Tra le poche certezze delle presidenziali americane c’è che era una scelta tra pandemia ed economia. Lo confermano gli exit polls. In un sondaggio dell’Associated Press, quattro votanti su dieci hanno risposto che il problema più importante, che sovrastava tutti gli altri problemi, è la pandemia. In un altro exit poll, condotto da Edison Research, la domanda era formulata diversamente: gli si chiedeva quale tema avesse determinato il loro voto. Solo uno su cinque aveva riposto: il virus. Un altro su cinque aveva citato la questione razziale. La maggioranza aveva risposto: l’economia. Un elettore su tre aveva riferito che negli ultimi otto mesi qualcuno nella loro famiglia aveva perso il lavoro o aveva avuto il reddito decurtato per colpa del Covid.
C’erano molte differenze tra Trump e Biden. Ma una salta agli occhi: il diverso atteggiamento di fronte alla pandemia. Biden aveva continuato a ripetere che la priorità era combattere il virus, prendendo tutte le misure necessarie. Aveva addossato alla miopia dell’amministrazione Trump la responsabilità dei 250.000 morti in eccesso. Trump aveva continuato invece a prendere la pandemia sottogamba. Esattamente come aveva fatto sin dal primo momento. Si era rassegnato sì ad indossare la mascherina. Ma sosteneva la priorità dell’economia, non del fermare il virus. Aveva vantato gli ultimi successi dell’economia americana. Era arrivato ad accusare i medici di diffondere valutazioni allarmanti per far soldi sulla pandemia. Negli ultimi comizi aveva riscosso applausi scroscianti con la promessa di licenziare il dottor Fauci, il capo della task force anti-epidemia, colpevole di aver fatto previsioni veritiere ma troppo allarmanti.

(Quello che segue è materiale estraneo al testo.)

(* ===== verification/TracerInv.v ===== *)
(** * What every hook of the tracer keeps true

    The specification of the tracer's state: a list of disjoint live objects and
    the allocations in progress. The file states the invariant that ties the
    tables of lib_map.cpp to it, and proves what each operation does to them. *)

From stdpp Require Import base gmap list strings.
From Stdlib Require Import ZArith Lia Ascii.
From S2P Require Import Prelude RbTree RbStore ObjStore Cpu Xed Guest Operand CallStack LibMap Tracer.

Local Open Scope Z_scope.
Local Open Scope c_scope.

(** ** Strings in buffers *)

Fixpoint upto_nul (bs : list Z) : option string :=
  match bs with
  | [] => None
  | b :: bs' => if b =? 0 then Some EmptyString else String (ascii_of_N (Z.to_N b)) <$> upto_nul bs'
  end.

Fixpoint no_nul (s : string) : Prop :=
  match s with
  | EmptyString => True
  | String a s' => N_of_ascii a <> 0%N /\ no_nul s'
  end.

Lemma c_string_upto {S} bs c nm (s : S) : upto_nul bs = Some nm -> c_string ((Some <$> bs) ++ c) s = Ok (nm, s).
Proof.
  revert nm. induction bs as [|b bs IH]; intros nm; [done|]. rewrite fmap_cons. simpl.
  destruct (b =? 0); [by intros [= <-]|].
  destruct (upto_nul bs) as [nm'|]; [|done]. intros [= <-].
  by rewrite (bind_ok _ _ _ _ _ (IH nm' eq_refl)).
Qed.

Lemma upto_nul_terminated nm : no_nul nm -> upto_nul (nul_terminated nm) = Some nm.
Proof.
  unfold nul_terminated. induction nm as [|a nm IH]; [done|]. intros [Ha Hn]. simpl.
  destruct (Z.eqb_spec (Z.of_N (N_of_ascii a)) 0); [lia|].
  rewrite IH by done. simpl. by rewrite N2Z.id, ascii_N_embedding.
Qed.

Lemma upto_nul_no_nul bs nm : bytes_ok bs -> upto_nul bs = Some nm -> no_nul nm.
Proof.
  intros Hbs. revert nm. induction Hbs as [|b bs Hb _ IH]; intros nm; simpl; [done|].
  destruct (Z.eqb_spec b 0); [by intros [= <-]|].
  destruct (upto_nul bs) as [nm'|]; [|done]. intros [= <-]. split; [|by apply IH].
  simpl in Hb. rewrite N_ascii_embedding by lia. lia.
Qed.

Lemma overwrite_app bs c : overwrite bs c = (Some <$> bs) ++ drop (length bs) c.
Proof. done. Qed.

Lemma read_bytes_all m n a : bytes_ok (fst (read_bytes m n a)).
Proof.
  revert a. induction n as [|n IH]; intros a; simpl; [constructor|].
  destruct (translate m a); [|constructor]. specialize (IH (u32 (a + 1))).
  destruct (read_bytes m n (u32 (a + 1))). constructor; [apply u8_range|done].
Qed.

Lemma read_mem_bytes m a n : in_range 32 a -> 0 <= n -> bytes_ok (fst (PEMU_read_mem m a n)).
Proof.
  intros Ha Hn. unfold PEMU_read_mem, cpu_memory_rw_debug.
  rewrite rw_debug_bytes by (done || lia). apply read_bytes_all.
Qed.

(** ** The kernel stack an address is on *)

Lemma stack_mask x : in_range 32 x -> Z.land x STACK_MASK = x / 8192 * 8192.
Proof.
  intros Hx. unfold STACK_MASK. replace 0xffffe000 with (Z.ldiff (Z.ones 32) (Z.ones 13)) by done.
  rewrite Z.ldiff_land, Z.land_assoc, Z.land_ones by done. rewrite (Z.mod_small x) by done.
  rewrite <-Z.ldiff_land, Z.ldiff_ones_r, Z.shiftl_mul_pow2, Z.shiftr_div_pow2 by done. done.
Qed.

Lemma stack_mask_bound x : in_range 32 x ->
  Z.land x STACK_MASK <= x < Z.land x STACK_MASK + STACK_SIZE.
Proof. intros Hx. rewrite stack_mask by done. unfold STACK_SIZE. Z.to_euclidean_division_equations. lia. Qed.

(** ** The specification *)

Definition EAX (m : machine) : Z := reg_value m XED_REG_EAX.

(** The functions that release an object through its instance, and the address
    they are called with. *)
Definition releases (m : machine) (pc : Z) : option Z :=
  if pc =? KMEM_CACHE_FREE then Some (reg_value m XED_REG_EDX)
  else if pc =? KFREE then Some (EAX m) else None.

(** All functions after which an address is free. *)
Definition frees (m : machine) (pc : Z) : option Z :=
  if pc =? VFREE then Some (EAX m) else releases m pc.

Definition is_alloc (pc : Z) : bool :=
  (pc =? KMEM_CACHE_ALLOC) || (pc =? __KMALLOC) || (pc =? __KMALLOC_TRACK_CALLER) ||
  (pc =? __VMALLOC_NODE_FLAGS).

(** The return address, size and name of an allocation being called. *)
Definition alloc_args (m : machine) (pc : Z) : option (Z * Z * string) :=
  r ← word m (reg_value m XED_REG_ESP);
  if pc =? KMEM_CACHE_ALLOC then
    sz ← word m (u32 (EAX m + 4));
    p ← word m (u32 (EAX m + 0x54));
    nm ← upto_nul (fst (PEMU_read_mem m p 50));
    Some (r, sz, nm)
  else if (pc =? __KMALLOC) || (pc =? __KMALLOC_TRACK_CALLER) then Some (r, EAX m, "kmalloc-XX"%string)
  else if pc =? __VMALLOC_NODE_FLAGS then Some (r, EAX m, "vmalloc-XX"%string)
  else None.

(** The specification state: the live objects, and the allocations whose return
    address is not reached yet. *)
Abbreviation spec := (list obj * gmap Z Elem1)%type.

Definition spec_free (a : option Z) (x : spec) : spec :=
  match a with Some a => (survivors a x.1, x.2) | None => x end.

Definition spec_return (m : machine) (type pc : Z) (x : spec) : spec :=
  match x.2 !! pc with
  | Some e => (ins_obj (mkObj (EAX m) (u32 (el_size e)) type pc) (survivors (EAX m) x.1), delete pc x.2)
  | None => x
  end.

L’America si ritrova spaccata a metà. Come quattro anni fa, e più di quattro anni fa. Le ragioni della lacerazione verticale, che avevano portato all’elezione di Trump, ci sono ancora tutte. Ma ora se n’è aggiunta un’altra, che potrebbe rivelarsi decisiva: la pandemia. E, se si guarda alla partecipazione record al voto, ha contagiato anche molti di quelli che la volta prima non erano andati a votare. Non era scontato da che parte avrebbero finito per pendere. Ma era chiaro che l’esito sarebbe dipeso da loro. Chi era preoccupato dell’impennata dei contagi e delle vittime ha evidentemente scelto per lo più Biden. Chi era più preoccupato delle conseguenze sull’economia, sul proprio lavoro, sul proprio tenore di vita, ha scelto Trump. Si potrebbe parafrasare così un celebre motto di Clinton: It’s the Economy and the Pandemics, stupid!
Salvare vite con un lockdown, o salvare i posti di lavoro? Il dilemma si è posto in termini simili anche in Italia e in Europa. Simili, non identici: in America se si perde il lavoro e non se ne trova un altro non ci sono gli ammortizzatori che ci sono dalle nostre parti. In Inghilterra all’inizio Boris Johnson l’aveva posto in modo più simile a Trump: prepariamoci e vedere morire i nostri cari, noi ce la caveremo con l’immunità di gregge. Poi, per fortuna, ha dovuto cambiare idea. Si scontrano, mi verrebbe da dire in tutto il mondo, due concezioni della vita. Persino in Cina, che non è una democrazia, hanno scelto di salvare vite. In America la scelta resta in bilico col conteggio dei voti. Attenzione: non è affatto una scelta scontata. Nel Novecento l’Europa aveva scelto due guerre, due immani massacri. E quasi non si era accorta di un massacro più immane ancora, i cento milioni di morti, nel mondo, per l’epidemia di Spagnola. Finì che si ebbero la pandemia, il fascismo, la Grande depressione e la Seconda guerra mondiale, tutte insieme e tutte quante. Ma senza percepire il legame tra l’una e l’altra cosa.
Mi ha colpito uno staff report della Federal Reserve Bank di New York a firma Kristian Blickle pubblicato il 20 maggio 2020, in piena crisi Covid. Si intitola Pandemics Change Cities: Municipal Spending and Voter Extremism in Germany, 1918-1933. Suggerisce che la spagnola, con le sofferenze inflitte alla popolazione, e a causa delle difficoltà finanziarie che avevano impedito alle amministrazioni locali di svolgere appieno il loro ruolo di assistenza, ebbe conseguenze rilevanti nell’allontanare nei primi anni Trenta l’elettorato tedesco dalla democrazia di Weimar e spingerlo verso i partiti estremisti, in particolare quello nazionalsocialista di Hitler.